El próximo 20 de julio se radicará una iniciativa que busca prohibir la técnica de fracturamiento hidráulico, conocida como fracking, en el territorio colombiano, según informó Caracol Radio. El anuncio reactiva un debate que en los últimos años había perdido protagonismo en el Congreso, pero que sigue generando posturas opuestas en distintos sectores.

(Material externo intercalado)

(* ===== verification/Replay.v ===== *)
(** * Recordings: [crates/elura-core/src/replay.rs], [realtime/replay_player.rs]

    The replay file (magic, then length-prefixed and checksummed blocks), its writer and reader, and
    the player that drives a room from a recording.  The writer's sink is a [Vec<u8>] and the reader's
    source a byte slice; the JSON encoding of headers and records ([serde_json]) and SHA-256 are
    parameters.  The room behind the player is the interface [ReplayDriver]. *)

From S2P Require Import Prelude Bytes CoreError Identity.

Definition MAGIC : list Z := [72; 90; 78; 82; 69; 80; 48; 52].
Definition MAX : Z := Z.shiftl 16 20.

(** [metadata] is a JSON value. *)
Record ReplayHeader (V : Type) : Type := {
  room_id : string;
  tick_rate : Z;
  input_delay_ticks : Z;
  rollback_window_ticks : Z;
  created_unix_ms : Z;
  metadata : V;
}.
Arguments room_id {V}. Arguments tick_rate {V}. Arguments input_delay_ticks {V}.
Arguments rollback_window_ticks {V}. Arguments created_unix_ms {V}. Arguments metadata {V}.

Inductive ReplayRecord (C : Type) : Type :=
| CommandRecord (tick : Z) (player : PlayerKey) (sequence : Z) (command : C)
| TickRecord (tick : Z)
| Checkpoint (tick : Z) (state : list Z) (state_hash : list Z).
Arguments CommandRecord {C}. Arguments TickRecord {C}. Arguments Checkpoint {C}.

Definition ReplayRecord_tick {C} (self : ReplayRecord C) : Z :=
  match self with
  | CommandRecord tick _ _ _ | TickRecord tick | Checkpoint tick _ _ => tick
  end.

(** ** Blocks *)

(** One of the eight steps of [crc] per byte. *)
Definition crc_step (c : Z) : Z :=
  Z.lxor (Z.shiftr c 1) (Z.land 0xedb88320 ((0 - Z.land c 1) mod 4294967296)).

Definition crc (b : list Z) : Z :=
  Z.lxor (foldl (fun c x => Nat.iter 8 crc_step (Z.lxor c x)) u32_max b) u32_max.

Definition block_write (out b : list Z) : Result unit * list Z :=
  if (len b =? 0) || (MAX <? len b) then (Err (InvalidFrame "replay block"), out)
  else (Ok (), out ++ put_be 4 (len b) ++ b ++ put_be 4 (crc b)).

(** [<&[u8]>::read_exact]: a source that is too short is consumed and fails with [UnexpectedEof]. *)
Definition read_exact (n : nat) (input : list Z) : option (list Z) * list Z :=
  if (n <=? length input)%nat then (Some (take n input), drop n input) else (None, []).

Definition unexpected_eof : Error := Io "failed to fill whole buffer".

Definition block_read (input : list Z) (eof : bool) : Result (option (list Z)) * list Z :=
  match read_exact 4 input with
  | (None, input) => (if eof then Ok None else Err unexpected_eof, input)
  | (Some n, input) =>
      let n := be_value n in
      if (n =? 0) || (MAX <? n) then (Err (InvalidFrame "replay block"), input)
      else
        match read_exact (Z.to_nat n) input with
        | (None, input) => (Err unexpected_eof, input)
        | (Some b, input) =>
            match read_exact 4 input with
            | (None, input) => (Err unexpected_eof, input)
            | (Some c, input) =>
                if negb (crc b =? be_value c) then (Err (InvalidFrame "replay crc"), input)
                else (Ok (Some b), input)
            end
        end
  end.

(** How a playback ends. *)
Inductive Playback (A : Type) : Type :=
| Finished (a : A)
| Waiting
| OutOfFuel.
Arguments Finished {A}. Arguments Waiting {A}. Arguments OutOfFuel {A}.

Section replay.
Context {V C : Type} (sha256 : list Z -> list Z).
(** [serde_json::to_vec] and [serde_json::from_slice]. *)
Context (header_to_vec : ReplayHeader V -> result string (list Z))
        (header_from_slice : list Z -> result string (ReplayHeader V))
        (record_to_vec : ReplayRecord C -> result string (list Z))
        (record_from_slice : list Z -> result string (ReplayRecord C)).

(** The check of a record against the last tick, in the writer and in the reader. *)
Definition record_check (last : Z) (r : ReplayRecord C) : Result unit :=
  if (ReplayRecord_tick r =? 0) || (ReplayRecord_tick r <? last) then
    Err (InvalidFrame "replay order")
  else
    match r with
    | Checkpoint _ state state_hash =>
        if bool_decide (state_hash = sha256 state) then Ok () else Err (InvalidFrame "checkpoint hash")
    | _ => Ok ()
    end.

(** ** Writer *)

Record ReplayWriter : Type := { out : list Z; w_last : Z }.

Definition ReplayWriter_new (sink : list Z) (header : ReplayHeader V) : Result ReplayWriter :=
  if String.eqb header.(room_id) "" || negb ((1 <=? header.(tick_rate)) && (header.(tick_rate) <=? 240)) then
    Err (InvalidConfig "replay header")
  else
    let? bytes := map_err Serialization (header_to_vec header) in
    let '(written, sink) := block_write (sink ++ MAGIC) bytes in
    let? _ := written in
    Ok {| out := sink; w_last := 0 |}.

Definition ReplayWriter_record (self : ReplayWriter) (r : ReplayRecord C) : Result unit * ReplayWriter :=
  let? _ := record_check self.(w_last) r else self in
  let? bytes := map_err Serialization (record_to_vec r) else self in
  match block_write self.(out) bytes with
  | (Err e, sink) => (Err e, {| out := sink; w_last := self.(w_last) |})
  | (Ok _, sink) => (Ok (), {| out := sink; w_last := ReplayRecord_tick r |})
  end.

Definition ReplayWriter_finish (self : ReplayWriter) : Result (list Z) := Ok self.(out).

(** ** Reader *)

Record ReplayReader : Type := { input : list Z; header : ReplayHeader V; r_last : Z }.

Definition ReplayReader_new (source : list Z) : Result ReplayReader :=
  match read_exact 8 source with
  | (None, _) => Err unexpected_eof
  | (Some magic, source) =>
      if negb (bool_decide (magic = MAGIC)) then Err (InvalidFrame "replay format")
      else
        let '(block, source) := block_read source false in
        let? block := block in
        let? bytes := ok_or block (InvalidFrame "missing replay header") in
        let? header := map_err Serialization (header_from_slice bytes) in
        Ok {| input := source; header := header; r_last := 0 |}
  end.

Definition ReplayReader_read_next (self : ReplayReader) :
    Result (option (ReplayRecord C)) * ReplayReader :=
  let '(block, source) := block_read self.(input) true in
  let self := {| input := source; header := self.(header); r_last := self.(r_last) |} in
  let? block := block else self in
  match block with
  | None => (Ok None, self)
  | Some bytes =>
      let? r := map_err Serialization (record_from_slice bytes) else self in
      let? _ := record_check self.(r_last) r else self in
      (Ok (Some r), {| input := source; header := self.(header); r_last := ReplayRecord_tick r |})
  end.

(** ** Player *)

Record Command : Type := { player : PlayerKey; sequence : Z; value : C }.

(** [trait ReplayDriver]: the room being driven, its state passed along.  [submit_at] answers [None] when
    it waits for ever: the player is the only task that advances the room, so a submission that has to
    wait for the room is never completed. *)
Class ReplayDriver (D : Type) := {
  driver_room_id : D -> string;
  driver_current_tick : D -> Z;
  driver_tick_rate : D -> Z;
  driver_input_delay_ticks : D -> Z;
  driver_rollback_window_ticks : D -> Z;
  submit_at : D -> Z -> Command -> option (Result unit) * D;
  advance : D -> Result unit * D;
  canonical_state : D -> Result (list Z) * D;
}.

Record ReplayStats : Type := {
  commands_submitted : Z;
  ticks_advanced : Z;
  checkpoints_verified : Z;
}.

Definition ReplayStats_default : ReplayStats :=
  {| commands_submitted := 0; ticks_advanced := 0; checkpoints_verified := 0 |}.

Section player.
Context {D : Type} `{!ReplayDriver D}.

(** The body of the loop of [play_replay]; [None] when a submission waits for ever. *)
Definition play_record (driver : D) (stats : ReplayStats) (r : ReplayRecord C) :
    option (Result ReplayStats) * D :=
  match r with
  | CommandRecord tick player sequence command =>
      let '(res, driver) :=
        submit_at driver tick {| player := player; sequence := sequence; value := command |} in
      (match res with
       | None => None
       | Some (Err e) => Some (Err e)
       | Some (Ok _) =>
           Some (Ok {| commands_submitted := wrap_u64 (stats.(commands_submitted) + 1);
                       ticks_advanced := stats.(ticks_advanced);
                       checkpoints_verified := stats.(checkpoints_verified) |})
       end, driver)
  | TickRecord tick =>
      if negb (tick =? wrap_u64 (driver_current_tick driver + 1)) then
        (Some (Err (InvalidFrame "replay Tick is out of order")), driver)
      else
        let '(res, driver) := advance driver in
        (Some (
           let? _ := res in
           if negb (driver_current_tick driver =? tick) then
             Err (InvalidFrame "replay driver Tick mismatch")
           else
             Ok {| commands_submitted := stats.(commands_submitted);
                   ticks_advanced := wrap_u64 (stats.(ticks_advanced) + 1);
                   checkpoints_verified := stats.(checkpoints_verified) |}), driver)
  | Checkpoint tick _ state_hash =>
      if negb (driver_current_tick driver =? tick) then
        (Some (Err (InvalidFrame "replay checkpoint Tick mismatch")), driver)
      else
        let '(res, driver) := canonical_state driver in
        (Some (
           let? canonical := res in
           if negb (bool_decide (state_hash = sha256 canonical)) then
             Err (InvalidFrame "replay checkpoint state mismatch")
           else
             Ok {| commands_submitted := stats.(commands_submitted);
                   ticks_advanced := stats.(ticks_advanced);
                   checkpoints_verified := wrap_u64 (stats.(checkpoints_verified) + 1) |}), driver)
  end.
(* ===== verification/Realtime.v ===== *)
(** * Realtime rooms: [crates/elura-core/src/realtime.rs]

    The authoritative room: submission and scheduling of commands, the tick, rollback and
    resimulation for late commands, snapshots and their publication, finalization.  The simulation,
    the observer and the publisher are interfaces whose state is passed along; SHA-256 is a
    parameter.

    A submission is an atomic step, and so are the three phases of a tick ([advance_tick],
    [publish_tick], [finalize_tick]), between which submissions can arrive.  The command channel is
    the list of the commands sent and not yet received; [BinaryHeap] is represented by its elements in
    popping order, which is unambiguous because the orders are distinct.  Durations are nanoseconds;
    how long a tick takes is an argument. *)

From S2P Require Import Prelude Float64 CoreError Identity Replay.

Record RoomConfig : Type := {
  tick_rate : Z;
  input_delay_ticks : Z;
  max_future_input_ticks : Z;
  command_capacity : Z;
  max_pending_commands : Z;
  max_commands_per_tick : Z;
  snapshot_interval : Z;
  rollback_window_ticks : Z;
  max_snapshot_bytes : Z;
  publish_timeout : Z;
}.

Definition RoomConfig_default : RoomConfig :=
  {| tick_rate := 30; input_delay_ticks := 2; max_future_input_ticks := 600;
     command_capacity := 1024; max_pending_commands := 4096; max_commands_per_tick := 256;
     snapshot_interval := 2; rollback_window_ticks := 0; max_snapshot_bytes := Z.shiftl 16 20;
     publish_timeout := 50000000 |}.
(* ===== verification/Rollback.v ===== *)
(** * Rollback correctness of realtime rooms

    Theorems about [Realtime].  The specification is the naive simulation: a log holds, for every tick
    so far, the commands applied in it, and [sim_log] replays the log from the room's initial state.
    A room that accepts late commands, restores checkpoints and resimulates is, as long as no tick fails, in
    the state the naive simulation reaches on its log ([room_state_matches_log]). *)

From S2P Require Import Prelude Float64 CoreError Identity Replay Realtime.

(** ** What the room relies on *)

(** The behaviour [AuthoritativeSimulation] asks of an application, up to an equivalence of its states
    (a simulation may keep data that no command, step or snapshot depends on): operations are
    deterministic, a rejected command changes nothing, and restoring a snapshot gives the state it was
    taken of. *)
Class SimulationLaws {S C N : Type} `{!AuthoritativeSimulation S C N} (sim_eq : relation S) : Prop := {
  sim_equivalence :: Equivalence sim_eq;
  apply_respects :: Proper (sim_eq ==> eq ==> prod_relation eq sim_eq) (apply (S:=S) (C:=C) (N:=N));
  step_respects :: Proper (sim_eq ==> eq ==> prod_relation eq sim_eq) (step (S:=S) (C:=C) (N:=N));
  snapshot_respects :: Proper (sim_eq ==> eq ==> eq) (snapshot (S:=S) (C:=C) (N:=N));
  encode_respects :: Proper (sim_eq ==> eq ==> eq) (encode_snapshot (S:=S) (C:=C) (N:=N));
  apply_atomic (s : S) (c : Command (C:=C)) e s' : apply (N:=N) s c = (Err e, s') -> sim_eq s' s;
  restore_snapshot (s s1 s' : S) t (n : N) :
    snapshot (C:=C) s t = Ok n -> restore (C:=C) s1 t n = (Ok (), s') -> sim_eq s' s;
}.

Section rollback.
Context {S C N O P : Type} (sha256 : list Z -> list Z).
Context `{!AuthoritativeSimulation S C N} `{!RoomObserver O C N} `{!SnapshotPublisher P N}.
Context (sim_eq : relation S) `{!SimulationLaws (S:=S) (C:=C) (N:=N) sim_eq}.

Abbreviation Cmd := (Command (C:=C)).
Abbreviation room := (Room (S:=S) (C:=C) (N:=N) (O:=O) (P:=P)).
Abbreviation entries := (gmap Z (TickEntry (C:=C) (N:=N))).

(** ** The naive simulation *)

Definition tick_at (d n : Z) : Tick :=
  {| number := n; tick_delta := d;
     elapsed := saturating_mul ((u64_max + 1) * 1000000000 - 1) d (if n <=? u32_max then n else u32_max) |}.

(** One tick: the commands in order, then the step. *)
Definition sim_tick (d : Z) (s : S) (n : Z) (cs : list Cmd) : Result S :=
  match apply_all (N:=N) s cs with
  | (Err e, _) => Err e
  | (Ok _, s) =>
      match step (C:=C) (N:=N) s (tick_at d n) with
      | (Err e, _) => Err e
      | (Ok _, s) => Ok s
      end
  end.

(** The ticks [n + 1], [n + 2], ... of a log. *)
Fixpoint sim_log (d : Z) (s : S) (n : Z) (log : list (list Cmd)) : Result S :=
  match log with
  | [] => Ok s
  | cs :: log => let? s := sim_tick d s (n + 1) cs in sim_log d s (n + 1) log
  end.

Lemma sim_log_snoc d log cs : forall s n,
  sim_log d s n (log ++ [cs]) = let? s := sim_log d s n log in sim_tick d s (n + len log + 1) cs.
Proof.
  induction log as [|l log IH]; intros s n; cbn [sim_log app].
  - rewrite len_nil, Z.add_0_r. by destruct (sim_tick _ _ _ _).
  - destruct (sim_tick d s (n + 1) l); [|done]. rewrite IH, len_cons.
    by replace (n + 1 + len log + 1) with (n + (len log + 1) + 1) by lia.
Qed.

(** A run of commands and a tick on equivalent states. *)
#[export] Instance apply_all_respects :
  Proper (sim_eq ==> eq ==> prod_relation eq sim_eq) (apply_all (S:=S) (C:=C) (N:=N)).
Proof.
  intros s s' Hs cs ? <-. revert s s' Hs. induction cs as [|c cs IH]; intros s s' Hs; cbn [apply_all]; [done|].
  pose proof (apply_respects s s' Hs c c eq_refl) as [Hr Hs1].
  destruct (apply s c) as [r s1], (apply s' c) as [r' s1']. cbn in Hr, Hs1. subst r'.
  destruct r; [by apply IH|done].
Qed.

(** The room's state is the one the log gives. *)
Definition at_log (d : Z) (s0 : S) (log : list (list Cmd)) (s : S) : Prop :=
  exists s1, sim_log d s0 0 log = Ok s1 /\ sim_eq s1 s.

El fracking es una técnica de extracción de hidrocarburos que consiste en inyectar mezclas de agua, arena y químicos a alta presión en formaciones rocosas de baja permeabilidad para liberar gas y petróleo no convencional. Colombia cuenta con depósitos de este tipo en cuencas como la del Valle Medio del Magdalena y la Cesar-Ranchería, regiones donde el potencial de recursos no convencionales ha sido objeto de estudios por parte de la Agencia Nacional de Hidrocarburos y de empresas del sector.
Desde el lado económico, el exministro de Minas y Energía Amylkar Acosta advirtió sobre posibles impactos en la inversión y en la producción nacional de hidrocarburos si se aprueba una prohibición total. La advertencia se suma a las voces que temen una reducción en las reservas y un efecto sobre las finanzas de empresas del sector, así como sobre los ingresos fiscales derivados de la actividad.
En la vereda opuesta, Brigitte Baptiste, reconocida por su trayectoria en temas de biodiversidad y conservación, pidió que el debate se apoye en evidencia científica y no en posiciones absolutas. Su llamado apunta a evaluar de forma ponderada los riesgos ambientales asociados al uso intensivo de agua, la posible contaminación de acuíferos y las emisiones de metano, frente a los beneficios energéticos.
La discusión ocurre en un contexto donde el país enfrenta el reto de diversificar su matriz energética y, al mismo tiempo, garantizar la sostenibilidad fiscal. Colombia depende en buena medida de los ingresos por petróleo y gas, por lo que cualquier cambio normativo sobre técnicas de extracción tiene repercusiones directas en las finanzas públicas y en la seguridad energética de mediano plazo.
Para las comunidades que habitan en las zonas con potencial de yacimientos no convencionales, el tema tiene implicaciones concretas. Organizaciones ciudadanas y ambientales han expresado preocupaciones por el uso del agua en regiones donde la oferta hídrica es limitada, mientras que sectores productivos locales han visto en la exploración una posible fuente de empleo y desarrollo.
En el ámbito institucional, la decisión final corresponderá al Congreso de la República, aunque también intervienen el Ministerio de Minas y Energía, la Autoridad Nacional de Licencias Ambientales (ANLA) y los entes territoriales. El proceso legislativo suele incluir debates en comisiones, audiencias públicas y la posibilidad de que expertos y comunidades presenten sus observaciones.
Por ahora, lo que queda claro es que el proyecto abre un nuevo capítulo en una discusión que combina ciencia, economía y política. Queda por verse cuál será el contenido exacto del articulado, qué argumentos técnicos lo respaldarán y cómo reaccionarán los distintos actores antes de la fecha de radicación.
Caracol Radio señaló que la presentación del 20 de julio marca el inicio formal del trámite legislativo, aunque todavía no se conocen detalles sobre los ponentes ni sobre el texto definitivo. Las próximas semanas serán clave para medir el alcance político de la iniciativa.